Admitting that I'm Powerless.

Updated: Apr 4, 2022

The first step in AA is admitting that you are powerless over Alcohol and that your life is unmanageable. It sounds pathetic to say I’m powerless over a form of liquid yet here am I on the other side of the country because of it. I woke up in Florida in a hotel room and knew I needed change. I didn’t know what that change was going to be, but I didn’t want my Death Certificate to say died in Fort Lauderdale, Florida. My biggest fear was and still is dying alone in a hotel room, which I spent half of my twenties in. I was calling people I met from Cirque that were sober and happy and here I am taking an Ambien at 1130 in the morning, contemplating my life. It's sad to say at thirty years old it took me that long to make a change, but if you take it one day at a time like they say, it makes life easier than taking it a week or a month at a time.

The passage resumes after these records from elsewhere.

Lemma batches_of_all (indices : list (list nat)) :
  batches_of indices (length indices) = indices.
Proof.
  unfold batches_of.
  apply nth_ext with (d := []) (d' := []).
  - now rewrite length_map, length_seq.
  - intros n Hn. rewrite length_map, length_seq in Hn.
    rewrite (nth_indep _ [] (nth 0 indices []))
      by now rewrite length_map, length_seq.
    rewrite (map_nth (fun i => nth i indices []) (seq 0 (length indices))
               0%nat n).
    now rewrite seq_nth.
Qed.

Lemma batch_step_fold (lr : R) (bs : nat) (batches : list (list nat)) :
  forall e,
    let e' := fold_left (batch_step lr bs) batches e in
    (W e', b e')
    = fold_left (sgd_update lr bs (X e) (y e)) batches (W e, b e) /\
    X e' = X e /\ y e' = y e /\ epoch e' = epoch e /\ stdout e' = stdout e.
Proof.
  induction batches as [| idx batches IH]; intros e; cbn zeta.
  - cbn. repeat split.
  - cbn [fold_left].
    specialize (IH (batch_step lr bs e idx)). cbn zeta in IH.
    destruct IH as (Hp & HX & Hy & He & Hs).
    rewrite Hp, HX, Hy, He, Hs. cbn [batch_step X y W b epoch stdout].
    repeat split. f_equal. unfold sgd_update. cbn [fst snd].
    now rewrite mdivs_mscal, vdivs_vscal.
Qed.

(** C4. In every epoch the loop uses exactly the [num_batches] rows of the
    sampled index array, in order; every row holds [batch_size] indices
    into [[0, N)] (repetitions are kept: a batch has [batch_size] rows);
    and the parameters the epoch leaves are those obtained by applying the
    per-batch updates one after the other, each gradient being taken at the
    parameters left by the previous batch and divided by [batch_size]. *)
Theorem minibatch_epoch_batches (learning_rate : R)
  (batch_size num_batches : nat) (e : Env) :
  sampler_contract ->
  (0 < length (X e))%nat ->
  let batches :=
    batches_of (epoch_indices batch_size num_batches e) num_batches in
  let e' := minibatch_body learning_rate batch_size num_batches e in
  batches
  = randint (PRNGKey (epoch e)) num_batches batch_size 0 (length (X e)) /\
  length batches = num_batches /\
  Forall (fun idx => length idx = batch_size /\
                     length (take_rows (X e) idx) = batch_size /\
                     Forall (fun i => (i < length (X e))%nat) idx) batches /\
  (W e', b e') =
    fold_left (sgd_update learning_rate batch_size (X e) (y e)) batches
              (W e, b e).
Proof.
  intros Hc HN. cbn zeta.
  destruct (Hc (PRNGKey (epoch e)) num_batches batch_size 0%nat
              (length (X e)) HN)
    as (Hlen & Hrows).
  assert (Hb : batches_of (epoch_indices batch_size num_batches e) num_batches
               = epoch_indices batch_size num_batches e).
  { unfold epoch_indices. rewrite <- Hlen at 2. apply batches_of_all. }
  rewrite Hb. unfold epoch_indices at 1 2 3.
  split; [reflexivity | split; [exact Hlen | split]].
  - eapply Forall_impl; [| exact Hrows].
    intros idx (Hl & Hin). split; [exact Hl | split].
    + unfold take_rows. now rewrite length_map.
    + eapply Forall_impl; [| exact Hin]. intros i Hi. cbv beta in *. lia.
  - unfold minibatch_body. cbn [W b].
    fold (epoch_indices batch_size num_batches e). rewrite Hb.
    match goal with
    | |- context [fold_left (batch_step _ _) _ ?e0] =>
        destruct (batch_step_fold learning_rate batch_size
                    (epoch_indices batch_size num_batches e) e0) as (Hp & _)
    end.
    exact Hp.
Qed.


Lemma batches_of_length (indices : list (list nat)) (n : nat) :
  length (batches_of indices n) = n.
Proof. unfold batches_of. now rewrite length_map, length_seq. Qed.


Lemma batch_step_same (lr : R) (bs : nat) (idx : list nat) (e1 e2 : Env) :
  same_inputs e1 e2 -> key e1 = key e2 ->
  minibatch_loss e1 = minibatch_loss e2 ->
  batch_step lr bs e1 idx = batch_step lr bs e2 idx.
Proof.
  intros (HX & Hy & HW & Hb & He & Hs) Hk Hm. unfold batch_step.
  now rewrite HX, Hy, HW, Hb, He, Hs, Hk, Hm.
Qed.

Lemma minibatch_body_same (lr : R) (bs n : nat) (e1 e2 : Env) :
  same_inputs e1 e2 ->
  minibatch_body lr bs (S n) e1 = minibatch_body lr bs (S n) e2.
Proof.
  intros Hsame. pose proof Hsame as (HX & Hy & HW & Hb & He & Hs).
  unfold minibatch_body. rewrite HX, He.
  unfold batches_of. cbn [seq map fold_left].
  match goal with
  | |- context [batch_step lr bs ?a ?i] =>
      match goal with
      | |- context [batch_step lr bs ?c i] =>
          assert_fails (constr_eq a c);
          replace (batch_step lr bs a i) with (batch_step lr bs c i)
      end
  end.
  - reflexivity.
  - apply batch_step_same; cbn; try reflexivity.
    repeat split; cbn; congruence.
Qed.

Lemma fit_minibatch_same (lr : R) (bs n : nat) (tol : R) (fuel : nat)
  (e1 e2 : Env) :
  same_inputs e1 e2 ->
  fit_minibatch lr bs (S n) tol fuel e1 = fit_minibatch lr bs (S n) tol fuel e2.
Proof.
  intros Hsame. destruct fuel as [| fuel]; [reflexivity |].
  cbn [fit_minibatch]. cbn zeta.
  now rewrite (minibatch_body_same lr bs n e1 e2 Hsame).
Qed.

(** The cell sets [epoch = 0] itself: its result only depends on the data
    and on the parameters it starts from. *)
Lemma minibatch_cell_same (fuel : nat) (e1 e2 : Env) :
  X e1 = X e2 -> y e1 = y e2 -> W e1 = W e2 -> b e1 = b e2 ->
  minibatch_cell fuel e1 = minibatch_cell fuel e2.
Proof.
  intros HX Hy HW Hb. unfold minibatch_cell.
  apply fit_minibatch_same. repeat split; assumption.
Qed.
(* ===== verification/_CoqProject ===== *)
-Q . S2P
Prelude.v
Der.v
Cbs.v
CbsLemmas.v
CbsAsn1.v
CbsProps.v
Cbb.v
CbbLemmas.v
CbbOps.v
SetOf.v
Oid.v
CbbSafe.v
CbbProps.v
Unicode.v
Ber.v
Base64.v
Base64Props.v
PbCommon.v
PbEncode.v
PbEncodeLemmas.v
PbIstream.v
PbDecode.v
PbMessage.v
PbRoundTrip.v
PbProps.v
PbSafe.v
Ordered.v
OrderedCode.v
OrderedCodeStrings.v
OrderedCodeNums.v
OrderedCodeSigned.v
OrderedCodeProps.v
Comparator.v
LevelDbKey.v
LevelDbKeyLemmas.v
LevelDbKeyProps.v
Crc32c.v
Coding.v
Status.v
EnvPosix.v
LogWriter.v
LogReader.v
LogReading.v
LogProps.v
DbFormat.v
Bloom.v
WriteBatch.v
VersionEdit.v
Arena.v
Random.v
SkipList.v
SkipListLemmas.v
SkipListProps.v
SkipListConcurrent.v
MemTable.v
MemTableProps.v
DbWrite.v
DbWriteProps.v
DbGet.v
DbLog.v
DbRecover.v
DbRecoverProps.v
EnvRandom.v
Iterator.v
Block.v
BlockProps.v
FilterBlock.v
TwoLevel.v
TableFormat.v
TableBuilder.v
Table.v
TableBuilding.v
TableProps.v
Merger.v
DbIter.v
DbIterProps.v
SortedTree.v
SortedTreeProps.v
SortedMap.v
SortedMapProps.v
(* ===== verification/CbsLemmas.v ===== *)
(** The byte swaps of crypto/internal.h exchange the big-endian and little-endian readings. *)
From S2P Require Import Prelude Der Cbs.

Lemma land_shiftl_l b n m : 0 <= n ->
  Z.land (Z.shiftl b n) m = Z.shiftl (Z.land b (Z.shiftr m n)) n.
Proof.
  intros Hn. apply Z.bits_inj'; intros i Hi.
  rewrite Z.land_spec. destruct (Z.ltb_spec i n).
  - rewrite !Z.shiftl_spec_low by done. done.
  - rewrite !Z.shiftl_spec_high, Z.land_spec, Z.shiftr_spec by lia.
    by rewrite Z.sub_add.
Qed.

(** A 32-bit value as the or of its shifted bytes. *)
Lemma lor_bytes4 a b c d :
  byte a -> byte b -> byte c -> byte d ->
  Z.lor (Z.lor (Z.lor (Z.shiftl a 24) (Z.shiftl b 16)) (Z.shiftl c 8)) d
  = a * 2 ^ 24 + b * 2 ^ 16 + c * 2 ^ 8 + d.
Proof.
  unfold byte. intros. rewrite (shiftl_mul b), (shiftl_mul c) by lia.
  rewrite (lor_shiftl_add a (b * 2 ^ 16) 24) by lia.
  replace (a * 2 ^ 24 + b * 2 ^ 16) with ((a * 2 ^ 8 + b) * 2 ^ 16) by lia.
  rewrite (lor_mul_add (a * 2 ^ 8 + b) (c * 2 ^ 8) 16) by lia.
  replace ((a * 2 ^ 8 + b) * 2 ^ 16 + c * 2 ^ 8) with ((a * 2 ^ 16 + b * 2 ^ 8 + c) * 2 ^ 8) by lia.
  rewrite lor_mul_add by lia. lia.
Qed.

Lemma bswap2_spec a b : byte a -> byte b -> CRYPTO_bswap2 (a * 256 + b) = b * 256 + a.
Proof.
  unfold byte, CRYPTO_bswap2, u16. intros. rewrite Z.lor_comm.
  rewrite shiftr_div, (lor_shiftl_add (a * 256 + b) ((a * 256 + b) / 2 ^ 8) 8)
    by (Z.div_mod_to_equations; lia).
  Z.div_mod_to_equations; lia.
Qed.

Lemma bswap4_spec a b c d :
  byte a -> byte b -> byte c -> byte d ->
  CRYPTO_bswap4 (a * 2 ^ 24 + b * 2 ^ 16 + c * 2 ^ 8 + d)
  = d * 2 ^ 24 + c * 2 ^ 16 + b * 2 ^ 8 + a.
Proof.
  intros Ha Hb Hc Hd. unfold CRYPTO_bswap4.
  set (x := a * 2 ^ 24 + b * 2 ^ 16 + c * 2 ^ 8 + d).
  assert (Hswap : u32 (Z.lor (Z.shiftr x 16) (Z.shiftl x 16))
                  = c * 2 ^ 24 + d * 2 ^ 16 + a * 2 ^ 8 + b).
  { unfold byte in *. rewrite Z.lor_comm, shiftr_div by lia.
    assert (x / 2 ^ 16 = a * 2 ^ 8 + b) as -> by (unfold x; Z.div_mod_to_equations; lia).
    rewrite lor_shiftl_add by lia. unfold u32, x. Z.div_mod_to_equations; lia. }
  rewrite Hswap. clear Hswap x.
  rewrite <- (lor_bytes4 c d a b) by done.
  rewrite !Z.land_lor_distr_l, !land_shiftl_l by lia.
  change (Z.shiftr 4278255360 24) with 255. change (Z.shiftr 4278255360 16) with 65280.
  change (Z.shiftr 4278255360 8) with 16711935. change (Z.shiftr 16711935 24) with 0.
  change (Z.shiftr 16711935 16) with 255. change (Z.shiftr 16711935 8) with 65280.
  assert (Hid : forall y, byte y -> Z.land y 255 = y)
    by (intros y Hy; rewrite land_255; by apply Z.mod_small).
  assert (Hz : forall y, byte y -> Z.land y 65280 = 0)
    by (apply (byte_eq (fun y => Z.land y 65280) (fun _ => 0)); by vm_compute).
  assert (Hz2 : forall y, byte y -> Z.land y 4278255360 = 0)
    by (apply (byte_eq (fun y => Z.land y 4278255360) (fun _ => 0)); by vm_compute).
  assert (Hid2 : forall y, byte y -> Z.land y 16711935 = y)
    by (apply (byte_eq (fun y => Z.land y 16711935) (fun y => y)); by vm_compute).
  rewrite !Hz, !Hz2, !Hid, !Hid2, !Z.land_0_r, !Z.shiftl_0_l, !Z.lor_0_l, !Z.lor_0_r by done.
  rewrite Z.shiftr_lor, Z.shiftl_lor, !Z.shiftr_shiftl_l, !Z.shiftl_shiftl by lia.
  change (24 - 8) with 16. change (8 - 8) with 0. change (16 + 8) with 24.
  rewrite Z.shiftl_0_r. unfold byte in *.
  assert (Z.lor (Z.lor (Z.shiftl c 16) a) (Z.lor (Z.shiftl d 24) (Z.shiftl b 8))
    = Z.lor (Z.lor (Z.lor (Z.shiftl d 24) (Z.shiftl c 16)) (Z.shiftl b 8)) a) as ->.
  { rewrite !Z.lor_assoc. apply Z.bits_inj'; intros i _. rewrite !Z.lor_spec.
    destruct (Z.testbit _ _), (Z.testbit _ _), (Z.testbit _ _), (Z.testbit _ _); done. }
  rewrite lor_bytes4 by done. rewrite u32_id by lia. done.
Qed.

Lemma bswap8_spec hi lo :
  0 <= hi < 2 ^ 32 -> 0 <= lo < 2 ^ 32 ->
  0 <= CRYPTO_bswap4 hi < 2 ^ 32 ->
  CRYPTO_bswap8 (hi * 2 ^ 32 + lo) = CRYPTO_bswap4 lo * 2 ^ 32 + CRYPTO_bswap4 hi.
Proof.
  intros Hhi Hlo Hb. unfold CRYPTO_bswap8.
  assert (Hlo' : 0 <= CRYPTO_bswap4 lo < 2 ^ 32) by (apply Z.mod_pos_bound; lia).
  rewrite shiftr_div by lia. rewrite Z.add_comm, Z.div_add, Z.div_small by lia.
  rewrite Z.add_0_l, (u32_id hi) by lia. unfold u32 at 1. rewrite Z.mod_add, Z.mod_small by lia.
  rewrite Z.lor_comm, lor_shiftl_add by lia. rewrite u64_id by lia. done.
Qed.

Lemma be_value_4 a b c d :
  be_value [a; b; c; d] = a * 2 ^ 24 + b * 2 ^ 16 + c * 2 ^ 8 + d.
Proof. unfold be_value. cbn [rev app le_value]. lia. Qed.

Lemma bswap4_bytes p :
  Forall byte p -> length p = 4%nat -> CRYPTO_bswap4 (be_value p) = le_value p.
Proof.
  intros Hp Hl. destruct p as [|a [|b [|c [|d [|]]]]]; try done.
  rewrite !Forall_cons in Hp. destruct Hp as (? & ? & ? & ? & _).
  rewrite be_value_4, bswap4_spec by done. cbn [le_value]. lia.
Qed.

Lemma bswap8_bytes p :
  Forall byte p -> length p = 8%nat -> CRYPTO_bswap8 (be_value p) = le_value p.
Proof.
  intros Hp Hl. rewrite <- (take_drop 4 p) in *. apply bytes_app in Hp as [H1 H2].
  assert (L1 : length (take 4 p) = 4%nat) by (rewrite length_take, take_drop in *; lia).
  assert (L2 : length (drop 4 p) = 4%nat) by (rewrite length_drop, take_drop in *; lia).
  set (p1 := take 4 p) in *. set (p2 := drop 4 p) in *. clearbody p1 p2. clear Hl.
  pose proof (be_value_range _ H1) as R1. pose proof (be_value_range _ H2) as R2.
  pose proof (le_value_range _ H1) as S1.
  unfold len in *. rewrite L1, L2 in *.
  assert (be_value (p1 ++ p2) = be_value p1 * 2 ^ 32 + be_value p2) as ->.
  { unfold be_value. rewrite rev_app_distr, le_value_app, len_rev. unfold len. rewrite L2.
    change (256 ^ Z.of_nat 4) with (2 ^ 32). lia. }
  rewrite bswap8_spec; [|lia|lia|].
  - rewrite !bswap4_bytes by done. rewrite le_value_app. unfold len. rewrite L1.
    change (256 ^ Z.of_nat 4) with (2 ^ 32). lia.
  - rewrite bswap4_bytes by done. lia.
Qed.

Lemma bswap2_bytes p :
  Forall byte p -> length p = 2%nat -> CRYPTO_bswap2 (be_value p) = le_value p.
Proof.
  intros Hp Hl. destruct p as [|a [|b [|]]]; try done.
  rewrite !Forall_cons in Hp. destruct Hp as (? & ? & _).
  unfold be_value. cbn [rev app le_value].
  replace (b + 256 * (a + 256 * 0)) with (a * 256 + b) by lia. rewrite bswap2_spec by done. lia.
Qed.
(** Every DER element is read back, whatever follows it, in DER and in BER mode. *)
Lemma any_element_complete ber_ok tag c rest :
  valid_tag tag -> Forall byte c -> len c < 2 ^ 32 ->
  cbs_get_any_asn1_element ber_ok (der_tlv tag c ++ rest)
  = (Some (Element (der_tlv tag c) tag (len (der_header tag (len c))) false), rest).
Proof.
  intros Ht Hc Hlen. pose proof (len_nonneg c).
  assert (Hs : der_tlv tag c ++ rest = der_header tag (len c) ++ c ++ rest)
    by (unfold der_tlv; by rewrite app_assoc).
  rewrite Hs. unfold cbs_get_any_asn1_element.
  unfold der_header at 1. rewrite <- !app_assoc.
  rewrite parse_asn1_tag_complete by done.
  destruct (der_length_split (len c) (c ++ rest)) as (lb & p & Hlb & Hbyte & Hcase); [lia|].
  rewrite Hlb. cbn [app]. rewrite CBS_get_u8_cons.
  assert (Hhl : CBS_len (der_header tag (len c) ++ c ++ rest) - CBS_len (p ++ c ++ rest)
                = len (der_identifier tag) + 1).
  { unfold CBS_len, der_header. rewrite Hlb. rewrite !len_app, len_cons. lia. }
  rewrite Hhl, byte_high_bit by done.
  assert (Hhead : der_header tag (len c) = der_identifier tag ++ lb :: p)
    by (unfold der_header; by rewrite Hlb).
  pose proof (der_identifier_len tag Ht).
  assert (Hget : forall n, n = len (der_header tag (len c) ++ c) ->
     CBS_get_bytes n (der_header tag (len c) ++ c ++ rest) = (Some (der_tlv tag c), rest)).
  { intros n Hn'. rewrite app_assoc. by apply CBS_get_bytes_app. }
  destruct Hcase as [(Hlt & -> & Hn)|(Hge & Heq & Hk & Hp & Hv & Hlo & Hget_u)].
  - destruct (Z.ltb_spec lb 128); [|lia].
    erewrite bind_some by (apply Hget; rewrite len_app, Hhead, len_app, len_cons, len_nil; lia).
    unfold ret. rewrite Hhead, len_app, len_cons, len_nil. do 3 f_equal.
  - destruct (Z.ltb_spec lb 128); [lia|]. unfold cbs_get_long_form.
    rewrite (long_count lb (len p)) by lia.
    destruct (Z.eqb_spec (len p) 0); [lia|]. rewrite andb_false_r.
    destruct (Z.ltb_spec 4 (len p)); [lia|]. cbn [orb]. rewrite Hget_u.
    destruct (Z.ltb_spec (len c) 128); [lia|].
    rewrite shiftr_bytes_zero by lia.
    destruct (Z.ltb_spec (len c) (256 ^ (len p - 1))); [lia|]. cbn [orb]. rewrite !andb_false_r.
    rewrite u64_id by lia.
    destruct (Z.ltb_spec (len c + (len (der_identifier tag) + 1) + len p) (len c)); [lia|].
    erewrite bind_some by (apply Hget; rewrite len_app, Hhead, len_app, len_cons; lia).
    unfold ret. rewrite Hhead, len_app, len_cons. do 3 f_equal. lia.
Qed.
Definition CBB_add_u8_length_prefixed (cbb out_contents : nat) : M heap unit :=
  cbb_add_length_prefixed cbb out_contents 1.
Definition CBB_add_u16_length_prefixed (cbb out_contents : nat) : M heap unit :=
  cbb_add_length_prefixed cbb out_contents 2.
Definition CBB_add_u24_length_prefixed (cbb out_contents : nat) : M heap unit :=
  cbb_add_length_prefixed cbb out_contents 3.

(** [CBB_flush(cbb)] then [cbb_buffer_add_u(cbb->base, value, n)]. *)
Definition cbb_add_u (cbb : nat) (value n : Z) : M heap unit :=
  CBB_flush cbb ;;;
  let* p := get_obj cbb in
  cbb_buffer_add_u (has_base p) value n.

Definition CBB_add_u8 (cbb : nat) (value : Z) : M heap unit := cbb_add_u cbb value 1.
Definition CBB_add_u16 (cbb : nat) (value : Z) : M heap unit := cbb_add_u cbb value 2.
Definition CBB_add_u24 (cbb : nat) (value : Z) : M heap unit := cbb_add_u cbb value 3.
Definition CBB_add_u32 (cbb : nat) (value : Z) : M heap unit := cbb_add_u cbb value 4.
Definition CBB_add_u64 (cbb : nat) (value : Z) : M heap unit := cbb_add_u cbb value 8.
Definition CBB_add_u16le (cbb : nat) (value : Z) : M heap unit := CBB_add_u16 cbb (CRYPTO_bswap2 value).
Definition CBB_add_u32le (cbb : nat) (value : Z) : M heap unit := CBB_add_u32 cbb (CRYPTO_bswap4 value).
Definition CBB_add_u64le (cbb : nat) (value : Z) : M heap unit := CBB_add_u64 cbb (CRYPTO_bswap8 value).
(* ===== verification/CbbLemmas.v ===== *)
(** Lemmas about the builder [Cbb]: what each operation does to the shared buffer and to the
    objects, for a builder that is ready to be written to. *)
From stdpp Require Import gmap.
From S2P Require Import Prelude Der Cbs CbsLemmas Cbb.

Section cbb.
Context (realloc_ok : Z -> bool) (junk : nat -> Z).

(** The bytes written so far. *)
Definition content (h : heap) : list Z := take (Z.to_nat (blen (base h))) (buf (base h)).

(** The buffer's shape: it may be used, [buf] is the whole allocation and [len] stays within it. *)
Record wf_buffer (b : cbb_buffer_st) : Prop := {
  wf_blen : 0 <= blen b <= cap b;
  wf_cap : cap b < 2 ^ 64;
  wf_buf : len (buf b) = cap b;
  wf_live : life b = Live;
}.

(** [n] more bytes fit, in place or by growing. *)
Definition room (b : cbb_buffer_st) (n : Z) : Prop :=
  blen b + n < 2 ^ 64 /\
  (blen b + n <= cap b \/ (can_resize b = true /\ forall m, realloc_ok m = true)).

(** A live [CBB] with no pending child and no error. *)
Record ready (h : heap) (id : nat) (c : CBB) : Prop := {
  ready_obj : objs h !! id = Some c;
  ready_base : has_base c = true;
  ready_child : child c = None;
  ready_error : error (base h) = false;
  ready_live : life (base h) = Live;
}.

(** What adding [data] does: the objects that existed are as before, the contents are extended,
    and the room that was left is. *)
Record appended (h h' : heap) (data : list Z) : Prop := {
  app_objs : objs h ⊆ objs h';
  app_content : content h' = content h ++ data;
  app_wf : wf_buffer (base h');
  app_blen : blen (base h') = blen (base h) + len data;
  app_error : error (base h') = error (base h);
  app_room n : 0 <= n -> room (base h) (len data + n) -> room (base h') n;
}.

Lemma room_weaken b n m : 0 <= n <= m -> room b m -> room b n.
Proof. unfold room. intros ? [? [?|?]]; split; auto; lia. Qed.

Lemma appended_refl h : wf_buffer (base h) -> appended h h [].
Proof.
  intros. split; try done.
  - by rewrite app_nil_r.
  - rewrite len_nil; lia.
Qed.

Lemma appended_trans h1 h2 h3 d1 d2 :
  appended h1 h2 d1 -> appended h2 h3 d2 -> appended h1 h3 (d1 ++ d2).
Proof.
  intros [] []. split; try done.
  - by etrans.
  - rewrite app_content1, app_content0. by rewrite app_assoc.
  - rewrite len_app. lia.
  - congruence.
  - intros n Hn Hr. apply app_room1; [done|]. pose proof (len_nonneg d2).
    apply app_room0; [lia|]. by rewrite len_app, <- Z.add_assoc in Hr.
Qed.

Lemma ready_appended h h' id c d : ready h id c -> appended h h' d -> ready h' id c.
Proof.
  intros [] []. split; try done; [|congruence|by destruct app_wf0].
  by eapply lookup_weaken.
Qed.
Lemma add_asn1_uint64_fills id v :
  0 <= v < 2 ^ 64 ->
  fills id (CBB_add_asn1_uint64 realloc_ok junk id v) (der_tlv CBS_ASN1_INTEGER (int_contents v)) tt.
Proof.
  intros Hv. pose proof (int_contents_len_u32 v).
  pose proof (fills_asn1 id CBS_ASN1_INTEGER (int_contents v)
    (fun ch => let* started := add_uint64_loop realloc_ok junk ch false (uint64_bytes v) in
            if started : bool then ret tt else CBB_add_u8 realloc_ok junk ch 0)) as F.
  intros h c Hrd Hwf Hr. edestruct F as (h' & E & A); [done|lia| |done..|].
  { intros. by apply uint64_fills. }
  exists h'. split; [|done]. rewrite <- E. unfold CBB_add_asn1_uint64.
  unfold bind at 1 3, local_child. unfold bind. destruct (CBB_add_asn1 _ _ _ _ _ _) as [[?|] ?]; [|done].
  by destruct (add_uint64_loop _ _ _ _ _ _) as [[[]|] ?].
Qed.

(** What [CBB_add_asn1_int64] keeps of the big-endian bytes of a negative value. *)
Fixpoint strip_ff (c : list Z) : list Z :=
  match c with
  | b :: l => match l with
              | b' :: _ => if (b =? 255) && (128 <=? b') then strip_ff l else c
              | [] => c
              end
  | [] => []
  end.

Lemma rev_take_S (l : list Z) i :
  (i < length l)%nat -> rev (take (S i) l) = nth i l 0 :: rev (take i l).
Proof.
  intros Hi. destruct (lookup_lt_is_Some_2 l i Hi) as [x Hx].
  rewrite (take_S_r _ _ x Hx), rev_app_distr. cbn. f_equal.
  symmetry. by apply nth_lookup_Some.
Qed.

Lemma int64_start_le i l : (int64_start i l <= i)%nat.
Proof. induction i as [|i IH]; cbn [int64_start]; [done|]. destruct (_ && _); lia. Qed.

The Gang, going on a hike.

June of 2020, I decided to get help for myself, eight months prior I AMA’D from my second trip to rehab. For those who don’t know what AMA’D means, it means left without medical consent. In other words, I booked it like Usan Bolt, never looking back. I hated that feeling every time going to rehab, felt like I failed in life. Yet you should be proud of yourself for realizing you need help. But I didn’t feel that way the first two times. I didn’t do it for myself, did it for my family, pretty much got an oil change. I talked myself into saying I found God since I neglected him for six years and didn’t need this sobriety shit. I didn’t want to admit that I was alcoholic since my brother went to treatment a decade prior. Even though I was still lying to family and friends saying I was sober. I was living a double life, going to dive bars where no one knew me or drinking by myself. With how fucked 2020 was it was easy to isolate, I’m sure every Introvert felt blessed, and I was one of them. I found myself cooking at an elementary school, heating up chicken nuggets for little fucks and came to the conclusion that my life is unmanageable. I took that job to make my mom happy, instead of doing something I would have loved. I spent 85 days in Utah. I loved it here and learned so much, but I still felt like I was missing something in South Florida. Maybe it was the FOMO, even though I never would show up anyway. I used the excuse I needed to get back to a job I didn’t have because I got fired from it twice for my alcoholism. It’s because I was afraid to grow, change and adapt. I was planning on staying in South Florida for six months then was going to move to Orlando. I had the ambition that I wanted to be Spiderman at Islands of Adventure. A very unrealistic job for the resume I had, but I thought it would work out since I was sober. If only I was able to get to that point. Fell short only getting to Step three with my sponsor. Where most people fall short anyway.

Being Powerless.

September of 2020, I moved into a Sober-living house 30 minutes north from my hometown. A month later I found myself moving back into my mom’s place. That was my first mistake. Maybe the mistake was being that close to home, that close to comfort. I was sober for a while, meeting with my sponsor once a week and going to IOP but that wasn’t enough. I wasn’t going to meetings and didn’t really care to meet new people since I was future tripping about moving to Orlando, I didn’t even want to get to know people down South in recovery, maybe because I was afraid, I would make new friends and like living there. To be honest, I was afraid that people wouldn’t accept me for me. I was more insecure then, then I was when I was drinking.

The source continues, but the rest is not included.